**EXERCISE DETAILS**. Repeat exactly the lines of the entries below from the one with "Definition output_bytes (o" through the one with "outcome (array NONCE_LEN)", both ends included, and nothing else.

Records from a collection
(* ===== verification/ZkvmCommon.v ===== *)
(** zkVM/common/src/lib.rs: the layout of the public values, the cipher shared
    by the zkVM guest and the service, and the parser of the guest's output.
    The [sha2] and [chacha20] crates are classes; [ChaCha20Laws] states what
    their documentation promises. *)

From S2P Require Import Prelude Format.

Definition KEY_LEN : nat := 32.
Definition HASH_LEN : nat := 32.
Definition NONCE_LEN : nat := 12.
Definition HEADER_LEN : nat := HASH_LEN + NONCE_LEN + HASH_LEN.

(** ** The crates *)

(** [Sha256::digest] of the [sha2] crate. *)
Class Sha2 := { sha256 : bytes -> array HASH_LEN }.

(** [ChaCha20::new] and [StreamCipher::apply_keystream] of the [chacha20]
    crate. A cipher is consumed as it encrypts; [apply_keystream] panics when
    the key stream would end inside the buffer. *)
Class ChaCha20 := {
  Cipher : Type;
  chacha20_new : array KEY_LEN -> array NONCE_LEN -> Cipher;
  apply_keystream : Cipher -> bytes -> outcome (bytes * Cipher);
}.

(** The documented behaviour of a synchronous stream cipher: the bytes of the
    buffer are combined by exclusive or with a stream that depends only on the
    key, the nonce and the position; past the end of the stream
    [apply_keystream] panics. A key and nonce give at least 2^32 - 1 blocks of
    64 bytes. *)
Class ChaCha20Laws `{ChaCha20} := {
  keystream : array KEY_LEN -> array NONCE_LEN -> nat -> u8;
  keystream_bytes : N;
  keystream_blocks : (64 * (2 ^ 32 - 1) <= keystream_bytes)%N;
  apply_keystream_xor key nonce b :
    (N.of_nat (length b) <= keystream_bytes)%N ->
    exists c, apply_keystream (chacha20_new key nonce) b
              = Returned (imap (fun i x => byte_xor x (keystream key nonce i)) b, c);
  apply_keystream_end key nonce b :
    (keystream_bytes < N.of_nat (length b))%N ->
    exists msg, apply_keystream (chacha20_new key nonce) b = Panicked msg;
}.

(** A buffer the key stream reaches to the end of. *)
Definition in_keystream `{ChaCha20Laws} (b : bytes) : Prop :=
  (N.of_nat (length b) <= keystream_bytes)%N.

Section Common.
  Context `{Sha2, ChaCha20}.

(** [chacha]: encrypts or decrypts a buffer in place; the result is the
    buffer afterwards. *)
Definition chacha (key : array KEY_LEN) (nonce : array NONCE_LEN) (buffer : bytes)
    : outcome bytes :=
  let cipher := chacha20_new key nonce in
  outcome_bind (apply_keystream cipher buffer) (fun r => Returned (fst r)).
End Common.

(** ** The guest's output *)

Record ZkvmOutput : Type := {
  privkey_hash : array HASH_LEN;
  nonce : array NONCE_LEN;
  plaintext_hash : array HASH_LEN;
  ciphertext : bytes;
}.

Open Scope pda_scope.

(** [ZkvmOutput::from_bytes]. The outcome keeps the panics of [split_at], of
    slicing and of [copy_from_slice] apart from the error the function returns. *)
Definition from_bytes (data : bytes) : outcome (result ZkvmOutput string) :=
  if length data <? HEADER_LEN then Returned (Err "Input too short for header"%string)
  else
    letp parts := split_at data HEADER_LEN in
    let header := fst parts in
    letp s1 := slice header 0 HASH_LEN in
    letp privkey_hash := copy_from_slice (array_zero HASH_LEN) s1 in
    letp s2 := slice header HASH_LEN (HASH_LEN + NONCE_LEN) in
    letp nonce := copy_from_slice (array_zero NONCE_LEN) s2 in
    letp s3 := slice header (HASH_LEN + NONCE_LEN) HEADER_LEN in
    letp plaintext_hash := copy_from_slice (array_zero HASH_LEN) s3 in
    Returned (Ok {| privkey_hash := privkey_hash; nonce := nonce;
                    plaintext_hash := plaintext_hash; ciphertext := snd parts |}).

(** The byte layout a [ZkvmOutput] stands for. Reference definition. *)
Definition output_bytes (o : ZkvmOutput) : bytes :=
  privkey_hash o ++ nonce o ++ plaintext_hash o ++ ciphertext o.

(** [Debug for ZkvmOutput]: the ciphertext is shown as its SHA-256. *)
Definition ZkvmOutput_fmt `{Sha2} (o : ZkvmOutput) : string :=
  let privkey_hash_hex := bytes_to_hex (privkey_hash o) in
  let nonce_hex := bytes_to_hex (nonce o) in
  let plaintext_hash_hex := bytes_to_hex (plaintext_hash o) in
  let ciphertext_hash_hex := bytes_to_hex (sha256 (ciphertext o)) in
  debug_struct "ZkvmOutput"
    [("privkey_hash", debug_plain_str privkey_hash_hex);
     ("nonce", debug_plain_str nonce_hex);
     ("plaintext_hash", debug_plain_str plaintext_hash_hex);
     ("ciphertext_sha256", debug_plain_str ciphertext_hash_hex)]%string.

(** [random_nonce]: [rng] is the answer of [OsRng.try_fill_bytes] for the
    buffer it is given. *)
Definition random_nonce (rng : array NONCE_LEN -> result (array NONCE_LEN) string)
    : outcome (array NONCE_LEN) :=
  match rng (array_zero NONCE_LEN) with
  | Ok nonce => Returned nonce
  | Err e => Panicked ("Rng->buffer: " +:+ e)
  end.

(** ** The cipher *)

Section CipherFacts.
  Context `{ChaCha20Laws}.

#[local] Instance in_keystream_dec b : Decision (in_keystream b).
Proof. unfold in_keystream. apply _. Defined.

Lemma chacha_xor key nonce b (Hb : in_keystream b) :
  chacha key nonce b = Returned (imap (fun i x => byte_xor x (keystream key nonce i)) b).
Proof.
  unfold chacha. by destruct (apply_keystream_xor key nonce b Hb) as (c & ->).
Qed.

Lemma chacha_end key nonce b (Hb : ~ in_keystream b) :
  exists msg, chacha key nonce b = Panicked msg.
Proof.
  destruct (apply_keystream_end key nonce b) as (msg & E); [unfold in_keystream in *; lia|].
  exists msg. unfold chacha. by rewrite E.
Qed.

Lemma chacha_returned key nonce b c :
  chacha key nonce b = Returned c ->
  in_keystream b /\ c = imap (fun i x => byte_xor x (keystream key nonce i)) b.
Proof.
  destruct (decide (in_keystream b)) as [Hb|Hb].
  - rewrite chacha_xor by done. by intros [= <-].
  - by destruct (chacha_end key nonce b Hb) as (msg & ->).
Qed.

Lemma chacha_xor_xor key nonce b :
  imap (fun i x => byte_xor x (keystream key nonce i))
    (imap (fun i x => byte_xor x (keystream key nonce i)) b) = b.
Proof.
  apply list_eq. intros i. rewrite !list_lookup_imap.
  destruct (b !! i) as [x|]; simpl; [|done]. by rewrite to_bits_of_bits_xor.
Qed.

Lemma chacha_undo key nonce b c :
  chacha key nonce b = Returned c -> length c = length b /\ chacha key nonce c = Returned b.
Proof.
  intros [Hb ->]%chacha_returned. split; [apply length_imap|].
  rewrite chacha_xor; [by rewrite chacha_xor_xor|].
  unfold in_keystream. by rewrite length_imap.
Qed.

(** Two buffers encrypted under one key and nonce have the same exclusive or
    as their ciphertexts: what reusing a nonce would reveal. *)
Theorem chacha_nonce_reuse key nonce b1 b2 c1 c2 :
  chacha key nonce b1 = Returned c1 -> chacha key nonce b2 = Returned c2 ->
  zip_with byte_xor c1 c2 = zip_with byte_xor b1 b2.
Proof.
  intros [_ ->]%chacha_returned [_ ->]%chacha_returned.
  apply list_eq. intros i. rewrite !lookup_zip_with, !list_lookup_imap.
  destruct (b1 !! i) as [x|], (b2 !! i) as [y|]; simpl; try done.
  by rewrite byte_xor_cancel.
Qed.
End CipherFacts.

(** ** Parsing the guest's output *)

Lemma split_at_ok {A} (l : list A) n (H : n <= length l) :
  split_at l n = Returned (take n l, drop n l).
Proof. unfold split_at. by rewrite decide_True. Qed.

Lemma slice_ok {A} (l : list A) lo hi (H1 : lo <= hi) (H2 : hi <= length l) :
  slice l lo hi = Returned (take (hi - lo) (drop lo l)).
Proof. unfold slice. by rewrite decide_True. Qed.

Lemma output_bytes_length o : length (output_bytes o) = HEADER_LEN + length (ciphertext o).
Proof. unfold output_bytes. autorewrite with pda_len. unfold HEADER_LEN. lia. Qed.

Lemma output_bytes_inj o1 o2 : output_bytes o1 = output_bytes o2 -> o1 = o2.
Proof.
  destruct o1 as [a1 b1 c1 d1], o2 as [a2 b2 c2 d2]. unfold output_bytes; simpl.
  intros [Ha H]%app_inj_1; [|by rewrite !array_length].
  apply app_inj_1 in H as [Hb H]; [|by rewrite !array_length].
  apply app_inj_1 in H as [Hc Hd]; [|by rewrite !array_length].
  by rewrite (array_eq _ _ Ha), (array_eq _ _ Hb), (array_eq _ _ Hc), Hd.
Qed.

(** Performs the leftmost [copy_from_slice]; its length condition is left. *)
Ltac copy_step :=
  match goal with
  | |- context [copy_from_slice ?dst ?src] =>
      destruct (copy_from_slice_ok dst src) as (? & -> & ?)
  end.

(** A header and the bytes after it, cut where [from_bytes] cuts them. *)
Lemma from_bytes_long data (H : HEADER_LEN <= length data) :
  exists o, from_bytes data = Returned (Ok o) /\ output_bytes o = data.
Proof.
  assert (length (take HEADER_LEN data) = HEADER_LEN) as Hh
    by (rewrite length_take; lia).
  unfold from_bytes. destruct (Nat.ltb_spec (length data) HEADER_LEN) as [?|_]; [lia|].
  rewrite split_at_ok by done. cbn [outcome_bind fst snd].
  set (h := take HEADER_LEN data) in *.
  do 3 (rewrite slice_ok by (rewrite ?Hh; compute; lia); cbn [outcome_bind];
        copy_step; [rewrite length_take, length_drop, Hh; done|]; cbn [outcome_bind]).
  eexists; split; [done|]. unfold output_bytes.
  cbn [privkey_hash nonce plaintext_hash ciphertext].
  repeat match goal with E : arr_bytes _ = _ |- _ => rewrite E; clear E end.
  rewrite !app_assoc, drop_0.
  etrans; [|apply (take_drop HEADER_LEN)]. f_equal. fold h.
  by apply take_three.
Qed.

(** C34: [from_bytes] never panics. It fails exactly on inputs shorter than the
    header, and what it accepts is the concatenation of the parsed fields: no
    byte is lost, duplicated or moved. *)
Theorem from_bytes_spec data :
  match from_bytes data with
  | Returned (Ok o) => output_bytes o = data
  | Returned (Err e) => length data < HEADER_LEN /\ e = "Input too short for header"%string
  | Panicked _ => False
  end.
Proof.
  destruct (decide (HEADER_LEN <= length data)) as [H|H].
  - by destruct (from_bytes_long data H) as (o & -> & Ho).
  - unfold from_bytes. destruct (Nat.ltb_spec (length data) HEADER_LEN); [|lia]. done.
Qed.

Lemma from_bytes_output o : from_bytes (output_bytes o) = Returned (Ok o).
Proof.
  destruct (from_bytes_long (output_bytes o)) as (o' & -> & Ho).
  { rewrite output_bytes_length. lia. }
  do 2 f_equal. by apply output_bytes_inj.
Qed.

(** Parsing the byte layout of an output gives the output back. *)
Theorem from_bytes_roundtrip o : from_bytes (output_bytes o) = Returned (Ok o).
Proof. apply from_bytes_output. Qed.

**YOUR SOLUTION**.
Definition output_bytes (o : ZkvmOutput) : bytes :=
  privkey_hash o ++ nonce o ++ plaintext_hash o ++ ciphertext o.

(** [Debug for ZkvmOutput]: the ciphertext is shown as its SHA-256. *)
Definition ZkvmOutput_fmt `{Sha2} (o : ZkvmOutput) : string :=
  let privkey_hash_hex := bytes_to_hex (privkey_hash o) in
  let nonce_hex := bytes_to_hex (nonce o) in
  let plaintext_hash_hex := bytes_to_hex (plaintext_hash o) in
  let ciphertext_hash_hex := bytes_to_hex (sha256 (ciphertext o)) in
  debug_struct "ZkvmOutput"
    [("privkey_hash", debug_plain_str privkey_hash_hex);
     ("nonce", debug_plain_str nonce_hex);
     ("plaintext_hash", debug_plain_str plaintext_hash_hex);
     ("ciphertext_sha256", debug_plain_str ciphertext_hash_hex)]%string.

(** [random_nonce]: [rng] is the answer of [OsRng.try_fill_bytes] for the
    buffer it is given. *)
Definition random_nonce (rng : array NONCE_LEN -> result (array NONCE_LEN) string)
    : outcome (array NONCE_LEN) :=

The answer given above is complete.